Collected data
"""
(** Removing the first occurrence of every distinct element that is not in
    [seen] leaves the repeats, in whatever order the elements are taken. *)
Lemma remove_each_repeats L : ∀ uniq seen,
  NoDup uniq →
  (∀ x, x ∈ uniq ↔ x ∈ L ∧ x ∉ seen) →
  remove_each uniq L = Returned (repeats_after seen L).
Proof.
  induction L as [|x L IH]; intros uniq seen Hnd Huniq; simpl.
  - destruct uniq as [|i uniq]; [done|].
    destruct (Huniq i) as [Hi _].
    destruct Hi as [Hi _]; [by left | by apply elem_of_nil in Hi].
  - case_decide as Hseen.
    + assert (Hx : x ∉ uniq) by (intros Hx%Huniq; by destruct Hx).
      rewrite remove_each_skip by done.
      rewrite (IH uniq seen); [done | done |].
      intros y. rewrite Huniq, elem_of_cons. split.
      * intros [[->|Hy] Hys]; done.
      * intros [Hy Hys]. split; [by right | done].
    + assert (Hx : x ∈ uniq) by (apply Huniq; split; [by left | done]).
      apply list_elem_of_split in Hx as (u1 & u2 & ->).
      apply NoDup_app in Hnd as (Hnd1 & Hx1 & Hnd2).
      apply NoDup_cons in Hnd2 as [Hx2 Hnd2].
      assert (Hxu1 : x ∉ u1) by (intros Hx; apply (Hx1 x Hx); by left).
      rewrite remove_each_take by done.
      apply IH.
      * apply NoDup_app. split_and!; [done | | done].
        intros y Hy1 Hy2. apply (Hx1 y Hy1). by right.
      * intros y. rewrite elem_of_app, not_elem_of_cons.
        specialize (Huniq y).
        rewrite elem_of_app, !elem_of_cons in Huniq.
        split.
        -- intros Hy.
           assert (y ≠ x) by (intros ->; by destruct Hy).
           destruct Huniq as [Hu _].
           destruct Hu as [[?|?] ?]; [tauto | done | done].
        -- intros (Hy & Hyx & Hys).
           destruct Huniq as [_ Hu].
           destruct Hu as [?|[?|?]]; [by split; [right|] | by left | done
                                      | by right].
Qed.

Lemma repeats_after_sublist L : ∀ seen, repeats_after seen L `sublist_of` L.
Proof.
  induction L as [|x L IH]; intros seen; simpl; [done|].
  case_decide; [by apply sublist_skip | by apply sublist_cons].
Qed.

Lemma repeats_after_count x L : ∀ seen,
  length (filter (x =.) (repeats_after seen L))
  = if decide (x ∈ seen) then length (filter (x =.) L)
    else pred (length (filter (x =.) L)).
Proof.
  induction L as [|y L IH]; intros seen; simpl.
  - by case_decide.
  - destruct (decide (y ∈ seen)) as [Hy|Hy].
    + rewrite !filter_cons. destruct (decide (x = y)) as [->|Hxy]; simpl.
      * rewrite IH. by rewrite !decide_True.
      * apply IH.
    + rewrite filter_cons, IH.
      destruct (decide (x = y)) as [->|Hxy]; simpl.
      * rewrite decide_True by (by left). by rewrite decide_False.
      * destruct (decide (x ∈ seen)) as [Hx|Hx].
        -- by rewrite decide_True by (by right).
        -- rewrite decide_False; [done|].
           by intros [?|?]%elem_of_cons.
Qed.

Lemma repeats_after_nil L : ∀ seen,
  repeats_after seen L = [] ↔ NoDup L ∧ ∀ x, x ∈ L → x ∉ seen.
Proof.
  induction L as [|y L IH]; intros seen; simpl.
  - split; [|done]. intros _. split; [constructor|].
    intros x Hx. by apply elem_of_nil in Hx.
  - case_decide as Hy.
    + split; [done|]. intros [_ Hall]. exfalso. by apply (Hall y); [left|].
    + rewrite IH, NoDup_cons. split.
      * intros [Hnd Hall]. split_and!; [|done|].
        -- intros Hin. apply (Hall y Hin). by left.
        -- intros x [->|Hx]%elem_of_cons; [done|].
           intros Hxs. apply (Hall x Hx). by right.
      * intros [[Hy' Hnd] Hall]. split; [done|].
        intros x Hx [->|Hxs]%elem_of_cons; [done|].
        apply (Hall x); [by right | done].
Qed.
End dup.

(** X19.  [dup(L)] never raises, and what it returns does not depend on
    the order in which the set of elements is iterated: it is the list of
    the elements of [L] that repeat an earlier one, in their order in [L].
    Every element occurs in it once less than in [L], and it is empty
    exactly when [L] has no duplicates. *)
Theorem dup_returns_repeats (order : list string → list string)
    (L : list string) :
  (∀ l, order l ≡ₚ l) →
  ∃ D,
    cellmlmodel.dup order L = cellmlmodel.Returned D
    ∧ D = repeats L
    ∧ D `sublist_of` L
    ∧ (∀ x, length (filter (x =.) D) = pred (length (filter (x =.) L)))
    ∧ (D = [] ↔ NoDup L).
Proof.
  intros Hperm. exists (repeats L). split_and!.
  - unfold cellmlmodel.dup. apply remove_each_repeats.
    + rewrite Hperm. apply NoDup_remove_dups.
    + intros x. rewrite Hperm, elem_of_remove_dups.
      split; [intros Hx; split; [done | by intros ?%elem_of_nil] | by intros []].
  - done.
  - apply repeats_after_sublist.
  - intros x. unfold repeats. rewrite repeats_after_count.
    rewrite decide_False; [done | by intros ?%elem_of_nil].
  - unfold repeats. rewrite repeats_after_nil. split; [by intros [] |].
    intros Hnd. split; [done|]. by intros x _ ?%elem_of_nil.
Qed.

Lemma dup_returns_repeats_witness :
  cellmlmodel.dup reverse ["a"; "b"; "a"; "c"; "b"; "a"]
  = cellmlmodel.Returned ["a"; "b"; "a"].
Proof.
  destruct (dup_returns_repeats reverse ["a"; "b"; "a"; "c"; "b"; "a"])
    as (D & Hrun & -> & _).
  - intros l. apply reverse_Permutation.
  - exact Hrun.
Defined.

Section dtypes.
Import cellmlmodel.
Context (order : list string → list string).
Hypothesis Hperm : ∀ l, order l ≡ₚ l.

Lemma dup_run L : dup order L = Returned (repeats L).
Proof using Hperm.
  unfold dup. apply remove_each_repeats.
  - rewrite Hperm. apply NoDup_remove_dups.
  - intros x. rewrite Hperm, elem_of_remove_dups.
    split; [intros Hx; split; [done | by intros ?%elem_of_nil] | by intros []].
Qed.

Lemma repeats_nil L : repeats L = [] ↔ NoDup L.
Proof.
  unfold repeats. rewrite repeats_after_nil. split; [by intros [] |].
  intros Hnd. split; [done|]. by intros x _ ?%elem_of_nil.
Qed.

Lemma rename_nil names : rename [] names = names.
Proof.
  unfold rename. rewrite (imap_ext _ (const id)).
  - rewrite imap_const. apply list_fmap_id.
  - intros i n _. case_bool_decide as Hn; [by apply elem_of_nil in Hn | done].
Qed.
"""
(Exercise brief) Copy out each entry exactly, leaving nothing out.

(Reply to the exercise)
(** Removing the first occurrence of every distinct element that is not in
    [seen] leaves the repeats, in whatever order the elements are taken. *)
Lemma remove_each_repeats L : ∀ uniq seen,
  NoDup uniq →
  (∀ x, x ∈ uniq ↔ x ∈ L ∧ x ∉ seen) →
  remove_each uniq L = Returned (repeats_after seen L).
Proof.
  induction L as [|x L IH]; intros uniq seen Hnd Huniq; simpl.
  - destruct uniq as [|i uniq]; [done|].
    destruct (Huniq i) as [Hi _].
    destruct Hi as [Hi _]; [by left | by apply elem_of_nil in Hi].
  - case_decide as Hseen.
    + assert (Hx : x ∉ uniq) by (intros Hx%Huniq; by destruct Hx).
      rewrite remove_each_skip by done.
      rewrite (IH uniq seen); [done | done |].
      intros y. rewrite Huniq, elem_of_cons. split.
      * intros [[->|Hy] Hys]; done.
      * intros [Hy Hys]. split; [by right | done].
    + assert (Hx : x ∈ uniq) by (apply Huniq; split; [by left | done]).
      apply list_elem_of_split in Hx as (u1 & u2 & ->).
      apply NoDup_app in Hnd as (Hnd1 & Hx1 & Hnd2).
      apply NoDup_cons in Hnd2 as [Hx2 Hnd2].
      assert (Hxu1 : x ∉ u1) by (intros Hx; apply (Hx1 x Hx); by left).
      rewrite remove_each_take by done.
      apply IH.
      * apply NoDup_app. split_and!; [done | | done].
        intros y Hy1 Hy2. apply (Hx1 y Hy1). by right.
      * intros y. rewrite elem_of_app, not_elem_of_cons.
        specialize (Huniq y).
        rewrite elem_of_app, !elem_of_cons in Huniq.
        split.
        -- intros Hy.
           assert (y ≠ x) by (intros ->; by destruct Hy).
           destruct Huniq as [Hu _].
           destruct Hu as [[?|?] ?]; [tauto | done | done].
        -- intros (Hy & Hyx & Hys).
           destruct Huniq as [_ Hu].
           destruct Hu as [?|[?|?]]; [by split; [right|] | by left | done
                                      | by right].
Qed.

Lemma repeats_after_sublist L : ∀ seen, repeats_after seen L `sublist_of` L.
Proof.
  induction L as [|x L IH]; intros seen; simpl; [done|].
  case_decide; [by apply sublist_skip | by apply sublist_cons].
Qed.

Lemma repeats_after_count x L : ∀ seen,
  length (filter (x =.) (repeats_after seen L))
  = if decide (x ∈ seen) then length (filter (x =.) L)
    else pred (length (filter (x =.) L)).
Proof.
  induction L as [|y L IH]; intros seen; simpl.
  - by case_decide.
  - destruct (decide (y ∈ seen)) as [Hy|Hy].
    + rewrite !filter_cons. destruct (decide (x = y)) as [->|Hxy]; simpl.
      * rewrite IH. by rewrite !decide_True.
      * apply IH.
    + rewrite filter_cons, IH.
      destruct (decide (x = y)) as [->|Hxy]; simpl.
      * rewrite decide_True by (by left). by rewrite decide_False.
      * destruct (decide (x ∈ seen)) as [Hx|Hx].
        -- by rewrite decide_True by (by right).
        -- rewrite decide_False; [done|].
           by intros [?|?]%elem_of_cons.
Qed.

Lemma repeats_after_nil L : ∀ seen,
  repeats_after seen L = [] ↔ NoDup L ∧ ∀ x, x ∈ L → x ∉ seen.
Proof.
  induction L as [|y L IH]; intros seen; simpl.
  - split; [|done]. intros _. split; [constructor|].
    intros x Hx. by apply elem_of_nil in Hx.
  - case_decide as Hy.
    + split; [done|]. intros [_ Hall]. exfalso. by apply (Hall y); [left|].
    + rewrite IH, NoDup_cons. split.
      * intros [Hnd Hall]. split_and!; [|done|].
        -- intros Hin. apply (Hall y Hin). by left.
        -- intros x [->|Hx]%elem_of_cons; [done|].
           intros Hxs. apply (Hall x Hx). by right.
      * intros [[Hy' Hnd] Hall]. split; [done|].
        intros x Hx [->|Hxs]%elem_of_cons; [done|].
        apply (Hall x); [by right | done].
Qed.
End dup.

(** X19.  [dup(L)] never raises, and what it returns does not depend on
    the order in which the set of elements is iterated: it is the list of
    the elements of [L] that repeat an earlier one, in their order in [L].
    Every element occurs in it once less than in [L], and it is empty
    exactly when [L] has no duplicates. *)
Theorem dup_returns_repeats (order : list string → list string)
    (L : list string) :
  (∀ l, order l ≡ₚ l) →
  ∃ D,
    cellmlmodel.dup order L = cellmlmodel.Returned D
    ∧ D = repeats L
    ∧ D `sublist_of` L
    ∧ (∀ x, length (filter (x =.) D) = pred (length (filter (x =.) L)))
    ∧ (D = [] ↔ NoDup L).
Proof.
  intros Hperm. exists (repeats L). split_and!.
  - unfold cellmlmodel.dup. apply remove_each_repeats.
    + rewrite Hperm. apply NoDup_remove_dups.
    + intros x. rewrite Hperm, elem_of_remove_dups.
      split; [intros Hx; split; [done | by intros ?%elem_of_nil] | by intros []].
  - done.
  - apply repeats_after_sublist.
  - intros x. unfold repeats. rewrite repeats_after_count.
    rewrite decide_False; [done | by intros ?%elem_of_nil].
  - unfold repeats. rewrite repeats_after_nil. split; [by intros [] |].
    intros Hnd. split; [done|]. by intros x _ ?%elem_of_nil.
Qed.

Lemma dup_returns_repeats_witness :
  cellmlmodel.dup reverse ["a"; "b"; "a"; "c"; "b"; "a"]
  = cellmlmodel.Returned ["a"; "b"; "a"].
Proof.
  destruct (dup_returns_repeats reverse ["a"; "b"; "a"; "c"; "b"; "a"])
    as (D & Hrun & -> & _).
  - intros l. apply reverse_Permutation.
  - exact Hrun.
Defined.

Section dtypes.
Import cellmlmodel.
Context (order : list string → list string).
Hypothesis Hperm : ∀ l, order l ≡ₚ l.

Lemma dup_run L : dup order L = Returned (repeats L).
Proof using Hperm.
  unfold dup. apply remove_each_repeats.
  - rewrite Hperm. apply NoDup_remove_dups.
  - intros x. rewrite Hperm, elem_of_remove_dups.
    split; [intros Hx; split; [done | by intros ?%elem_of_nil] | by intros []].
Qed.

Lemma repeats_nil L : repeats L = [] ↔ NoDup L.
Proof.
  unfold repeats. rewrite repeats_after_nil. split; [by intros [] |].
  intros Hnd. split; [done|]. by intros x _ ?%elem_of_nil.
Qed.

Lemma rename_nil names : rename [] names = names.
Proof.
  unfold rename. rewrite (imap_ext _ (const id)).
  - rewrite imap_const. apply list_fmap_id.
  - intros i n _. case_bool_decide as Hn; [by apply elem_of_nil in Hn | done].
Qed.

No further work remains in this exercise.